Restorandan, zanaatkarlığı, esnaflıktan, sanatkarlığı kuşaklardan kuşaklar
taşınan bu ticaret ahlakı ve bilgisi güzel memleketimin çimentosudur. Kuşaklardan
kuşağa bilgi ve tecrübe aktarımını futbol tarihimizde başarabildik mi, işte
ondan emin değilim. Luis Enrique, Barcelona ile geçen sezon üç kupa aldıktan
sonra bu sezon da üç kupaya koşarken, Katalan kulübünden yetişmiş, ter dökmüş,
ekmek yemiş geçmişin futbolcusu bugünün teknik adamlarını sıralamak isteğimi
acı bir haber pekiştirdi. Ekim ayında amansız hastalığa yakalandığı açıklanan
ve o günlerde bu satırlarla (Dayan Sarı Fare Dayan/ -25Ekim) kariyer yolculuğuna çıktığımız Johan Cruyff’un bu dünyaya veda haberi
geldi. Hollandalı efsane futbolcu ve teknik adam olarak her şeyi kazandığı
Barcelona’ya en büyük mirası alt yapı organizasyonunu kurarak yapmış ve La
Masia, bir futbol fabrikası haline gelince de karşımıza geride kalan 10 yılda
sürekli değişen ama devrilmeyen bir takım çıkarmışlardı.
Futbolculuğu
döneminde çalıştıkları efsane teknik adamların idman metotlarını, maç
taktiklerini, motivasyon konuşmalarını hafızlarına kazıyan ya da “söz uçar yazı
kalır”a inanıp defterlere günlük tutan çok futbolcu hikayesi dinledik. Gün
gelecek kramponlarını asacaklar ve ustalardan öğrendiklerini çıraklık döneminde
bir teknik adamın yanında fırına verdikten sonra kalfa olduklarında kendilerine
genç teknik adam denecek ve fırından çıkanla da taraftarı doyuracaklardı. Her
not tutanın, her büyük hocayla çalışanın başarılı bir teknik adam olacağının
garantisi yok elbette ama biz yine de armut dibine düşer deyip Barcelona’nın
sahada olduğu kadar kulübede de dünya futboluna hükmeden isimlerine bakalım.
İlk sırada
elbette Pep Guardiola var. Cruyff’un “Rüya Takım”ının en genç isimlerinden, ön
libero mevkisinin atalarından Guardiola. İdolü “Arjantinli deli” Bielsa da olsa,
bugün Guardiola, Barcelona ve Bayern Münih’te kazandıklarıyla dünyanın bir
numarası olduysa bunda “Sarı Fare”nin tedrisatından geçmesinin büyük payı var.

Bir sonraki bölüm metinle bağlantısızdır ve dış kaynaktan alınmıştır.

Lemma macd_is_ema_difference_witness :
  ∃ res df',
    analyze_stock ("AAPL", mkStockData (frame_of_bars two_bars) []) = (Ok ("AAPL", res), df') ∧
    let closes := Close <$> two_bars in
    columns (macd_data res) !! "MACD" = Some (Fin <$> macd_line closes) ∧
    columns (macd_data res) !! "Signal" = Some (Fin <$> signal_line closes) ∧
    last (Fin <$> macd_line closes) = Some (macd res) ∧
    last (Fin <$> signal_line closes) = Some (macd_signal res) ∧
    (∀ span x0 xs, ema span (x0 :: xs) !! 0%nat = Some x0) ∧
    (∀ span xs t x e,
        xs !! S t = Some x → ema span xs !! t = Some e →
        ema span xs !! S t =
          Some (2 / (INR span + 1) * x + (1 - 2 / (INR span + 1)) * e)) ∧
    (∀ p0 p1 : R,
        ewm_mean 12 [Fin p0; Fin p1] = [Fin p0; Fin (2 / 13 * p1 + (1 - 2 / 13) * p0)]).
Proof. apply (macd_is_ema_difference "AAPL" two_bars []). done. Defined.

End Macd.

(** ** RSI *)

Section Rsi.
Import Float FloatFacts Py Pandas PandasFacts Analyzer AnalyzerFacts SharpeFacts RsiSpec Described.
Local Open Scope R_scope.

Lemma length_moves_from part p xs : length (moves_from part p xs) = length xs.
Proof. revert p. induction xs; intros p; simpl; [done |]. by rewrite IHxs. Qed.

Lemma length_moves part xs : length (moves part xs) = length xs.
Proof. destruct xs; simpl; [done |]. by rewrite length_moves_from. Qed.

Lemma keep_up d :
  (if fgt0 (Fin d) then Fin d else Fin 0) = Fin (up_part d).
Proof.
  unfold up_part. simpl. destruct (sign_of d) eqn:E; f_equal.
  - apply sign_of_Neg in E. rewrite Rmax_right; lra.
  - apply sign_of_Zero in E. rewrite Rmax_right; lra.
  - apply sign_of_Pos in E. rewrite Rmax_left; lra.
Qed.

Lemma keep_down d :
  fneg (if flt0 (Fin d) then Fin d else Fin 0) = Fin (down_part d).
Proof.
  unfold down_part. simpl. destruct (sign_of d) eqn:E; simpl; f_equal.
  - apply sign_of_Neg in E. rewrite Rmax_left; lra.
  - apply sign_of_Zero in E. rewrite Rmax_right; lra.
  - apply sign_of_Pos in E. rewrite Rmax_right; lra.
Qed.

Lemma gains_from p (rest : list R) :
  where_ fgt0 (Fin 0) (zip_with fsub (Fin <$> rest) (Fin p :: (Fin <$> rest)))
  = Fin <$> moves_from up_part p rest.
Proof.
  revert p. induction rest as [| x rest IH]; intros p; [done |].
  unfold where_ in *. cbn [fmap list_fmap zip_with moves_from].
  rewrite <- IH. f_equal. apply keep_up.
Qed.

Lemma losses_from p (rest : list R) :
  neg (where_ flt0 (Fin 0) (zip_with fsub (Fin <$> rest) (Fin p :: (Fin <$> rest))))
  = Fin <$> moves_from down_part p rest.
Proof.
  revert p. induction rest as [| x rest IH]; intros p; [done |].
  unfold neg, where_ in *. cbn [fmap list_fmap zip_with moves_from].
  rewrite <- IH. f_equal. apply keep_down.
Qed.

(** The two columns the rolling means run over hold finite values: the
    NaN delta of the first bar has become 0. *)
Lemma gains_Fin (closes : list R) :
  where_ fgt0 (Fin 0) (diff (Fin <$> closes)) = Fin <$> moves up_part closes.
Proof.
  destruct closes as [| c0 rest]; [done |].
  unfold diff, sub. rewrite zip_with_shift1 by done.
  cbn [fmap list_fmap zip_with moves]. unfold where_ at 1. rewrite fmap_cons.
  f_equal. apply gains_from.
Qed.

Lemma losses_Fin (closes : list R) :
  neg (where_ flt0 (Fin 0) (diff (Fin <$> closes))) = Fin <$> moves down_part closes.
Proof.
  destruct closes as [| c0 rest]; [done |].
  unfold diff, sub. rewrite zip_with_shift1 by done.
  cbn [fmap list_fmap zip_with moves]. unfold neg at 1, where_ at 1. rewrite !fmap_cons.
  f_equal; [simpl; f_equal; lra |]. apply losses_from.
Qed.

Lemma lookup_rolling_mean_Fin w (xs : list R) i :
  (i < length xs)%nat → rolling_mean w (Fin <$> xs) !! i = Some (sma w xs i).
Proof. intros Hi. unfold rolling_mean, sma. by rewrite lookup_rolling_Fin. Qed.

(** The RSI column, row by row. *)
Lemma lookup_rsi_of (closes : list R) i :
  (i < length closes)%nat → rsi_of (Fin <$> closes) !! i = Some (rsi_at closes i).
Proof.
  intros Hi. unfold rsi_of, gain_of, loss_of, div.
  rewrite gains_Fin, losses_Fin.
  rewrite list_lookup_fmap, lookup_zip_with.
  rewrite !lookup_rolling_mean_Fin by (by rewrite length_moves).
  done.
Qed.

Lemma increasing_tail x y rest :
  strictly_increasing (x :: y :: rest) → x < y ∧ strictly_increasing (y :: rest).
Proof.
  intros H. split; [by apply (H 0%nat) |].
  intros i a b Ha Hb. by apply (H (S i)).
Qed.

Lemma down_moves_increasing p rest :
  strictly_increasing (p :: rest) →
  moves_from down_part p rest = replicate (length rest) 0.
Proof.
  revert p. induction rest as [| x rest IH]; intros p H; [done |].
  apply increasing_tail in H as [Hlt H]. simpl. rewrite IH by done.
  f_equal. unfold down_part. rewrite Rmax_right; lra.
Qed.

Lemma up_moves_increasing p rest :
  strictly_increasing (p :: rest) →
  Forall (λ u, 0 < u) (moves_from up_part p rest).
Proof.
  revert p. induction rest as [| x rest IH]; intros p H; [constructor |].
  apply increasing_tail in H as [Hlt H]. simpl. constructor; [| by apply IH].
  unfold up_part. rewrite Rmax_left; lra.
Qed.

Lemma rsum_nonneg l : Forall (λ u, 0 <= u) l → 0 <= rsum l.
Proof.
  induction 1 as [| x l Hx Hl IH]; [simpl; lra |].
  change (rsum (x :: l)) with (x + rsum l). lra.
Qed.

Lemma rsum_pos l j x :
  Forall (λ u, 0 <= u) l → l !! j = Some x → 0 < x → 0 < rsum l.
Proof.
  intros Hall. revert j. induction Hall as [| y l Hy Hl IH]; intros j Hj Hx; [done |].
  change (rsum (y :: l)) with (y + rsum l).
  destruct j as [| j]; simpl in Hj.
  - inversion Hj; subst. pose proof (rsum_nonneg l Hl). lra.
  - pose proof (IH j Hj Hx). lra.
Qed.

(** On strictly increasing closes, from row 13 on, the loss mean is 0 and the
    gain mean is positive. *)
Lemma loss_increasing closes i :
  strictly_increasing closes → (13 ≤ i < length closes)%nat →
  sma 14 (moves down_part closes) i = Fin 0.
Proof.
  intros Hinc [Hi Hn]. unfold sma. destruct (decide _); [lia |]. f_equal.
  destruct closes as [| c0 rest]; [simpl in Hn; lia |].
  cbn [moves]. rewrite down_moves_increasing by done.
  change (0 :: replicate (length rest) 0) with (replicate (S (length rest)) 0).
  rewrite take_replicate, drop_replicate. simpl in Hn.
  rewrite rmean_replicate by lia. done.
Qed.

Lemma gain_increasing closes i :
  strictly_increasing closes → (13 ≤ i < length closes)%nat →
  ∃ g, 0 < g ∧ sma 14 (moves up_part closes) i = Fin g.
Proof.
  intros Hinc [Hi Hn]. unfold sma. destruct (decide _); [lia |].
  eexists. split; [| done].
  destruct closes as [| c0 rest]; [simpl in Hn; lia |]. simpl in Hn.
  pose proof (up_moves_increasing c0 rest Hinc) as Hpos.
  set (ups := moves up_part (c0 :: rest)).
  assert (Forall (λ u, 0 <= u) ups) as Hnn.
  { subst ups. cbn [moves]. constructor; [lra |].
    eapply Forall_impl; [exact Hpos |]. simpl. intros; lra. }
  assert (length ups = S (length rest)) as Hlen by (subst ups; by rewrite length_moves).
  destruct (lookup_lt_is_Some_2 ups i) as [u Hu]; [lia |].
  assert (0 < u) as Hupos.
  { subst ups. cbn [moves] in Hu. destruct i as [| i]; [lia |]. simpl in Hu.
    rewrite Forall_lookup in Hpos. by apply (Hpos i). }
  set (win := drop (i + 1 - 14) (take (i + 1) ups)).
  assert (length win = 14%nat) as Hw.
  { subst win. rewrite length_drop, length_take. lia. }
  assert (win !! 13%nat = Some u) as Hwu.
  { subst win. rewrite lookup_drop, lookup_take_lt by lia.
    replace (i + 1 - 14 + 13)%nat with i by lia. done. }
  assert (0 < rsum win) as Hs.
  { eapply rsum_pos; [| exact Hwu | done].
    subst win. by apply Forall_drop, Forall_take. }
  unfold rmean. rewrite Hw. apply Rdiv_lt_0_compat; [done |]. simpl. lra.
Qed.

Lemma rsi_at_increasing closes i :
  strictly_increasing closes → (13 ≤ i < length closes)%nat →
  rsi_at closes i = Fin 100.
Proof.
  intros Hinc Hi. unfold rsi_at.
  rewrite loss_increasing by done.
  destruct (gain_increasing closes i Hinc Hi) as (g & Hg & ->).
  rewrite fdiv_pos_0 by done. simpl. f_equal. lra.
Qed.

(** C3.  analyze_stock's RSI column is, at every row, 100 - 100/(1 + gain/loss)
    with gain the 14-period rolling mean of the upward deltas and loss the
    14-period rolling mean of the magnitudes of the downward deltas, a delta
    of the other direction counting as 0 in each mean; and on strictly
    increasing closes the loss mean is 0 and the RSI is 100 at every row whose
    window is full. *)
Theorem rsi_formula (stock : string) (bars : list PriceBar) (news : list NewsItem) :
  bars ≠ [] →
  ∃ res df' rsi_col,
    analyze_stock (stock, mkStockData (frame_of_bars bars) news) = (Ok (stock, res), df') ∧
    columns (result_price_data res) !! "RSI" = Some rsi_col ∧
    let closes := Close <$> bars in
    (∀ i, (i < length bars)%nat → rsi_col !! i = Some (rsi_at closes i)) ∧
    (strictly_increasing closes →
       ∀ i, (13 ≤ i < length bars)%nat →
         sma 14 (moves down_part closes) i = Fin 0 ∧ rsi_col !! i = Some (Fin 100)).
Proof.
  intros Hne. eexists _, _, _. split; [by apply analyze_bars_ok |].
  cbn [result_price_data result_of charted_frame columns]. split.
  { do 2 (rewrite lookup_insert_ne by done). by rewrite lookup_insert_eq. }
  cbn zeta. split.
  - intros i Hi. apply lookup_rsi_of. by rewrite length_fmap.
  - intros Hinc i Hi. rewrite <- (length_fmap Close) in Hi. split.
    + by apply loss_increasing.
    + rewrite lookup_rsi_of by lia. f_equal. by apply rsi_at_increasing.
Qed.

End Rsi.

Section RsiWitness.
Import Float FloatFacts Py Pandas PandasFacts Analyzer AnalyzerFacts RsiSpec Samples.
Local Open Scope R_scope.

Lemma rising_from_increasing a n : strictly_increasing (Close <$> rising_from a n).
Proof.
  intros i x y. unfold rising_from. rewrite <- !list_fmap_compose, !list_lookup_fmap.
  intros Hx Hy.
  destruct (seq a n !! i) as [u |] eqn:Eu; [| done].
  destruct (seq a n !! S i) as [v |] eqn:Ev; [| done].
  apply lookup_seq in Eu as [-> _]. apply lookup_seq in Ev as [-> _].
  cbn -[INR] in Hx, Hy. injection Hx as <-. injection Hy as <-.
  apply lt_INR. lia.
Qed.

Lemma rising_bars_increasing n : strictly_increasing (Close <$> rising_bars n).
Proof. apply rising_from_increasing. Qed.

Lemma length_rising_bars n : length (rising_bars n) = n.
Proof. unfold rising_bars, rising_from. by rewrite length_fmap, length_seq. Qed.

Lemma rsi_formula_witness :
  ∃ res df' rsi_col,
    analyze_stock ("AAPL", mkStockData (frame_of_bars (rising_bars 15)) []) =
      (Ok ("AAPL", res), df') ∧
    columns (result_price_data res) !! "RSI" = Some rsi_col ∧
    rsi_col !! 13%nat = Some (Fin 100) ∧ rsi_col !! 14%nat = Some (Fin 100).
Proof.
  destruct (rsi_formula "AAPL" (rising_bars 15) []) as (res & df' & col & Hrun & Hcol & _ & Hinc).
  { intros E. apply (f_equal length) in E. by rewrite length_rising_bars in E. }
  exists res, df', col. split; [exact Hrun |]. split; [exact Hcol |].
  pose proof (Hinc (rising_bars_increasing 15)) as H.
  split.
  - apply (H 13%nat). rewrite length_rising_bars. lia.
  - apply (H 14%nat). rewrite length_rising_bars. lia.
Defined.

End RsiWitness.

(** ** Constant-price series *)

Section ConstantPrice.
Import Float FloatFacts Py Pandas PandasFacts Analyzer AnalyzerFacts Spec SharpeFacts Described.
Local Open Scope R_scope.

Lemma zip_with_pieces {A B C} (f : A → B → C) a b x y u v :
  zip_with f (replicate a x ++ replicate b y) (replicate a u ++ replicate b v)
  = replicate a (f x u) ++ replicate b (f y v).
Proof.
  rewrite zip_with_app by (by rewrite !length_replicate).
  by rewrite !zip_with_replicate.
Qed.

Lemma fmap_pieces {A B} (f : A → B) a b (x y : A) :
  f <$> (replicate a x ++ replicate b y) = replicate a (f x) ++ replicate b (f y).
Proof. by rewrite fmap_app, !fmap_replicate. Qed.

Lemma dropna_pieces a b v :
  dropna (replicate a NaN ++ replicate b (Fin v)) = replicate b (Fin v).
Proof.
  rewrite dropna_app, dropna_replicate_NaN. simpl.
  rewrite <- (fmap_replicate Fin). apply dropna_Fin.
Qed.
Section Globals.
Variable cfg : config.
Variable batchsize : nat.
Variable eval_iters : nat.
Variable train_data test_data : list Z.
Variable model : Bigram_Language_Model.t.

(** lines 47-54 *)
Definition get_batch (split : string) (g : rng) :
    result (LongTensor * LongTensor * rng) :=
  let data := if String.eqb split "train" then train_data else test_data in
  ig ← torch_randint (Z.of_nat (length data) - Z.of_nat (blocksize cfg))
         batchsize g;
  let ix := ig.1 in
  x ← stack ((λ i, slice data i (i + blocksize cfg)) <$> ix);
  y ← stack ((λ i, slice data (i + 1) (i + blocksize cfg + 1)) <$> ix);
  Ok (x, y, ig.2).

(** lines 62-66: the losses of [k] batches of one split, in order. *)
Fixpoint eval_losses (k : nat) (split : string) (g : rng) :
    result (list R * rng) :=
  match k with
  | 0 => Ok ([], g)
  | S k' =>
      b ← get_batch split g;
      let '(X, Y, g) := b in
      out ← Bigram_Language_Model.forward model X (Some Y);
      loss ← item out.2;
      rest ← eval_losses k' split g;
      Ok (loss :: rest.1, rest.2)
  end.

(** lines 61-67: the loop over the splits, filling the dictionary [out]. *)
Fixpoint estimate_splits (splits : list string) (out : gmap string R)
    (g : rng) : result (gmap string R * rng) :=
  match splits with
  | [] => Ok (out, g)
  | split :: splits' =>
      lg ← eval_losses eval_iters split g;
      estimate_splits splits' (<[split := mean lg.1]> out) lg.2
  end.

(** lines 57-69; [model.eval()] and [model.train()] only switch dropout,
    which is the identity for [dropout = 0.0]. *)
Definition estimate_loss (g : rng) : result (gmap string R * rng) :=
  estimate_splits ["train"; "test"]%string ∅ g.

(** lines 226-227, up to the [print]:
    [decode(model.generate(context, max_new_tokens)[0].tolist())] *)
Definition sample_text (text : string) (max_new_tokens : nat) (g : rng) :
    result string :=
  out ← Bigram_Language_Model.generate rng multinomial cfg model context
          max_new_tokens g;
  row ← first_row out;
  Codec.decode text row.

End Globals.

End Random.

End Script.

(** ** Closed forms used in the statements

    On inputs within the context length no layer raises; these are the
    values the layers then return, written without the error monad. *)

(** Row [i] of the affinities after the causal mask of a sequence of length
    [T]: the keys after position [i] are at minus infinity. *)
Definition masked (i T : nat) (r : vec) : list float_inf :=
  zip_with torch.fill r ((λ j, negb (j <=? i)) <$> seq 0 T).

Definition causal_mask (T : nat) : list (list bool) :=
  (λ i, (λ j, negb (j <=? i)) <$> seq 0 T) <$> seq 0 T.

Definition Head_weights (h : Head.t) (x : matrix) : matrix :=
  imap (λ i r, F.softmax (masked i (length x) r)) (Head.affinity h x).

Definition Head_out (h : Head.t) (x : matrix) : matrix :=
  matmul (Head_weights h x) (Linear.forward (Head.value h) x).

Definition MultiHeadAttention_out (a : MultiHeadAttention.t) (x : matrix) : matrix :=
  Linear.forward (MultiHeadAttention.proj a)
    (torch.cat_rows ((λ h, Head_out h x) <$> MultiHeadAttention.heads a)).

Definition Block_out (b : Block.t) (x : matrix) : matrix :=
  let x1 := madd x (MultiHeadAttention_out (Block.sa b)
                      (LayerNorm.forward (Block.ln1 b) x)) in
  madd x1 (FeedFoward.forward (Block.ffwd b) (LayerNorm.forward (Block.ln2 b) x1)).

Luis Enrique, Barcelona alt yapısından değil hatta Katalan da değil. Ve hatta
Barcelona’ya geldiği kulüp Real Madrid! Roma ve Celta Vigo’nun ardından geldiği
Barcelona’da bir başka Barcelona yaratan zamanın hırçın futbolcusu da kulübün B
takımını çalıştırırken, Cruyff’un “Bundan olacak” dediği isimlerden.
Barcelona'da fazla kalmadı ama klas adamdı Laurent Blanc futbolculuğunda.
Ülkesi Fransa’da beş kulüp, Avrupa’da Napoli, İnter ve Manchester United.
Futbolu bırakalı 13 yıl oldu ve bir zamanlar La Masia’yı gözlemleyen Blanc da
büyük teknik adam oldu. Önce Bordeaux ardından Fransız Milli Takımı ve Paris
Saint Germain’in başında lige koyduğu ambargo. Cruyff etkisiyle her zaman
Hollandalı futbolcuların sevdiği ve oynamak için can attığı kulüptür Barcelona.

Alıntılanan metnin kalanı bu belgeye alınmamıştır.